A comienzos de la década de los 90, cuando la dictadura pinochetista que aplastó a Chile durante más de 15 años recién terminaba, la sociedad de ese país era como un perro al que habían mantenido atado durante toda su vida y al que de golpe le aflojaron la correa. Entonces, en un inesperado descuido, el perro aprovechó para escaparse y correr, aunque sin saber bien para dónde ni para qué, pero lejos de la mano que lo retenía. Dicho de manera reduccionista, esa podría ser, quizás, una de las metáforas sobre las que la joven y emprendedora directora Dominga Sotomayor se apoyó para construir la historia de Tarde para morir joven, su tercer largometraje. Es además un elemento importante de la película, que aparece ya en la primera escena.

Un puñado de chicos de distintas familias se amontona dentro de un auto que los lleva a su último día de clases y Frida, la perra de Clara, una de las nenas, corre detrás del auto hasta que este consigue dejarla atrás. Pero ella no se detiene y sigue su carrera por el camino polvoriento. Es lo último que sabremos de Frida. La historia de Clara es además una de las tres que la directora usará para contar la suya, la de una comunidad que vive apartada de los grandes centros urbanos, en un territorio agreste al pie de los Andes, y se prepara para la fiesta de Año Nuevo.

Dentro de esa comunidad, a la que se puede catalogar como un exponente de hippismo tardío, a Sotomayor le interesan más las dinámicas que se dan en los vínculos entre los chicos, aunque siempre con un ojo puesto en el contraplano necesario que representan los adultos. Siguiendo en la misma línea de la figura del perro, los tres protagonistas, Clara, Sofía y Lucas, tienen menos de 16 años. Es decir que literalmente nacieron y vivieron toda su vida en el cautiverio de la dictadura. En el caso de los dos últimos, el final de esta coincide con el período más álgido de la adolescencia, potenciando la confusión y los deseos desesperados de apropiarse de todas esas nuevas libertades, reales o simbólicas, para las que nada ni nadie los preparó.

En el caso de Sofía, interpretada por el joven actor transgénero Demián Hernández, se trata de encontrarse tironeada entre sus propios deseos y los ajenos, entre sus necesidades e imposibilidades y las de los demás. Aunque es la mejor amiga de Lucas, quien de forma evidente está enamorado de ella, Sofía se involucra con Ignacio, un joven bastante mayor que la seduce cuando reconoce que ya no es una nena.
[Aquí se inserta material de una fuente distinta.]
(* ===== verification/WorkerProtocolFacts.v ===== *)
(** The worker protocol, proved: frames read back, a session admits only conversations in
    order, and what it refuses leaves no trace. *)
From S2P Require Import Prelude Utf8 PyVal Ordering Json JsonFacts CanonCore Limits Regex Contracts ExternalSort ExternalSortFacts.
From S2P Require Import ObservationsFacts StagingChecksums StagingChecksumsFacts StagingFamilies Artifacts WorkerProtocol.
Open Scope Z_scope.

(** ** Frames *)

Lemma clean_finite v : json_clean v = true -> finite_floats v = true.
Proof.
  induction v as [|b|n|t i|s|l IH|l IH|d IH] using pyval_ind'; cbn [json_clean finite_floats]; try done.
  1, 2: rewrite !forallb_forall; rewrite Forall_forall in IH; intros H x Hx;
    apply IH; [by apply list_elem_of_In|auto].
  intros [H _]%andb_true_iff. rewrite forallb_forall in H |- *. rewrite Forall_forall in IH.
  intros kv Hkv. pose proof (H kv Hkv) as [_ Hv]%andb_true_iff. apply IH; [by apply list_elem_of_In|done].
Qed.

Lemma clean_unicode v : json_clean v = true -> unicode_ok v = true.
Proof.
  induction v as [|b|n|t i|s|l IH|l IH|d IH] using pyval_ind'; cbn [json_clean unicode_ok]; try done.
  - rewrite !forallb_forall; rewrite Forall_forall in IH; intros H x Hx; apply IH; [by apply list_elem_of_In|auto].
  - intros [H _]%andb_true_iff. rewrite forallb_forall in H |- *. rewrite Forall_forall in IH.
    intros kv Hkv. pose proof (H kv Hkv) as [Hk Hv]%andb_true_iff. rewrite Hk. apply IH; [by apply list_elem_of_In|done].
Qed.

Section Facts.
Context {U : Unicode}.
Variable py : interpreter.
Abbreviation accept := (_accept py).

Lemma limit_valid limit : 0 < limit <= MAX_JSONL_LINE_BYTES -> _validate_line_limit limit = Ok tt.
Proof. intros H. unfold _validate_line_limit. by replace ((0 <? limit) && (limit <=? MAX_JSONL_LINE_BYTES)) with true by lia. Qed.

Lemma encode_frame_clean d limit :
  json_clean (VDict d) = true -> 0 < limit <= MAX_JSONL_LINE_BYTES ->
  (nesting (VDict d) <= py_stack py)%nat -> Z.of_nat (length (dumps compact_style (VDict d))) < limit ->
  encode_jsonl py (VDict d) limit = Ok (dumps compact_style (VDict d) ++ [10]).
Proof.
  intros Hc Hl Hd Hn. unfold encode_jsonl. rewrite (limit_valid _ Hl).
  cbn [mbind result_bind]. rewrite (proj2 (Nat.ltb_ge _ _) Hd).
  rewrite (clean_finite _ Hc), (json_clean_writable _ Hc). cbn [andb negb].
  rewrite length_app. cbn [length]. by rewrite (proj2 (Z.ltb_ge _ _)) by lia.
Qed.

Lemma printable_ascii s : printable s -> Forall (fun c => 0 <= c < 128) s.
Proof. intros H. eapply Forall_impl; [exact H|]. intros c. cbn. lia. Qed.

Lemma printable_no_newline s : printable s -> char_in 10 s = false.
Proof.
  intros H. apply bool_decide_eq_false. intros Hin. unfold printable in H. rewrite Forall_forall in H. apply H in Hin. lia.
Qed.

Lemma decode_frame_clean d limit :
  json_clean (VDict d) = true -> 0 < limit <= MAX_JSONL_LINE_BYTES ->
  (nesting (VDict d) <= py_stack py)%nat -> Z.of_nat (length (dumps compact_style (VDict d) ++ [10])) <= limit ->
  decode_jsonl py (dumps compact_style (VDict d) ++ [10]) limit =
  Ok (sort_items ((fun kv : pystr * pyval => (kv.1, json_norm kv.2)) <$> d)).
Proof.
  intros Hc Hl Hd Hn. assert (printable (dumps compact_style (VDict d))) as Hp by by apply json_text_printable; [apply compact_one_line|].
  unfold decode_jsonl. rewrite (limit_valid _ Hl).
  cbn [mbind result_bind]. rewrite last_snoc, bool_decide_true, take_snoc by done. cbn [negb orb].
  rewrite (printable_no_newline _ Hp). rewrite (proj2 (Z.ltb_ge _ _)) by done.
  rewrite (utf8_decode_encode _ _ (utf8_encode_ascii _ (printable_ascii _ Hp))).
  pose proof (loads_within_dumps frame_hooks (py_float py) compact_style eq_refl (Some (py_stack py)) (VDict d) [] Hc Hd eq_refl) as Hld.
  rewrite app_nil_r in Hld. rewrite Hld. rewrite (clean_unicode _ (json_clean_norm _ Hc)). done.
Qed.

Lemma decode_frame_Ok frame limit d : decode_jsonl py frame limit = Ok d ->
  (exists body, frame = body ++ [10] /\ 10 ∉ body) /\ Z.of_nat (length frame) <= limit /\ unicode_ok (VDict d) = true.
Proof.
  intros H. unfold decode_jsonl in H. unbind H. destruct (utf8_decode _) as [text|]; [|done].
  destruct (loads_within _ _ _ _) as [v|[]]; [|done..]. destruct (unicode_ok v) eqn:Hu; [|done]. cbn [negb] in H.
  destruct v; try done. injection H as ->. apply orb_false_iff in Heqb as [Hlast Hno]. split_and!; [|lia|done].
  apply negb_false_iff, bool_decide_eq_true in Hlast. apply last_Some in Hlast as [body ->]. exists body. split; [done|].
  apply bool_decide_eq_false in Hno. by rewrite take_snoc in Hno.
Qed.

(** What refusing a frame raises. *)
Definition frame_error (x : protocol_exn) : Prop := (exists code, x = ProtocolError code) \/ x = ProtocolRecursionError.

Lemma decode_error frame x : decode_jsonl py frame MAX_JSONL_LINE_BYTES = Err x -> frame_error x.
Proof.
  unfold decode_jsonl. change (_validate_line_limit MAX_JSONL_LINE_BYTES) with (Ok tt : pres unit). cbn [mbind result_bind].
  unfold frame_error. repeat case_match; intros [= <-]; eauto.
Qed.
Para ella esa experiencia equivale a “soltarse del collar y correr”, sin saber que puede acabar extraviada como Frida. Y Lucas, un poco más lento en su desarrollo, no podrá hacer más que resignarse a ser testigo de ese proceso y sufrir en silencio, imposibilitado de intervenir como quisiera.

Clara mientras tanto consigue que su madre se encargue de buscar a Frida y creyendo haberla hallado, van hasta la casa de una familia humilde que tiene una perra parecida. Pero la señora de la familia humilde les dice que esa es su perra, que se llama Cindi y que es la mascota de su hija. Entonces la pose progresista de la familia hippie se desmorona: la madre de Clara hará valer la diferencia de clase (porque ser hippie nunca significó ser pobre) y termina aprovechándose de la necesidad ajena, para llevarse a Cindi por unos cuantos pesos. Tal vez sea posible leer en esta escena una nueva metáfora: la libertad recuperada en 1990 podrá ser parecida, pero no es la misma que la que se perdió en 1973. La revelación trae consigo el golpe del desengaño y este se convertirá en el comienzo del duelo que implica admitir que lo que se perdió es irrecuperable. La niñez, los sueños, Frida. Aquella libertad.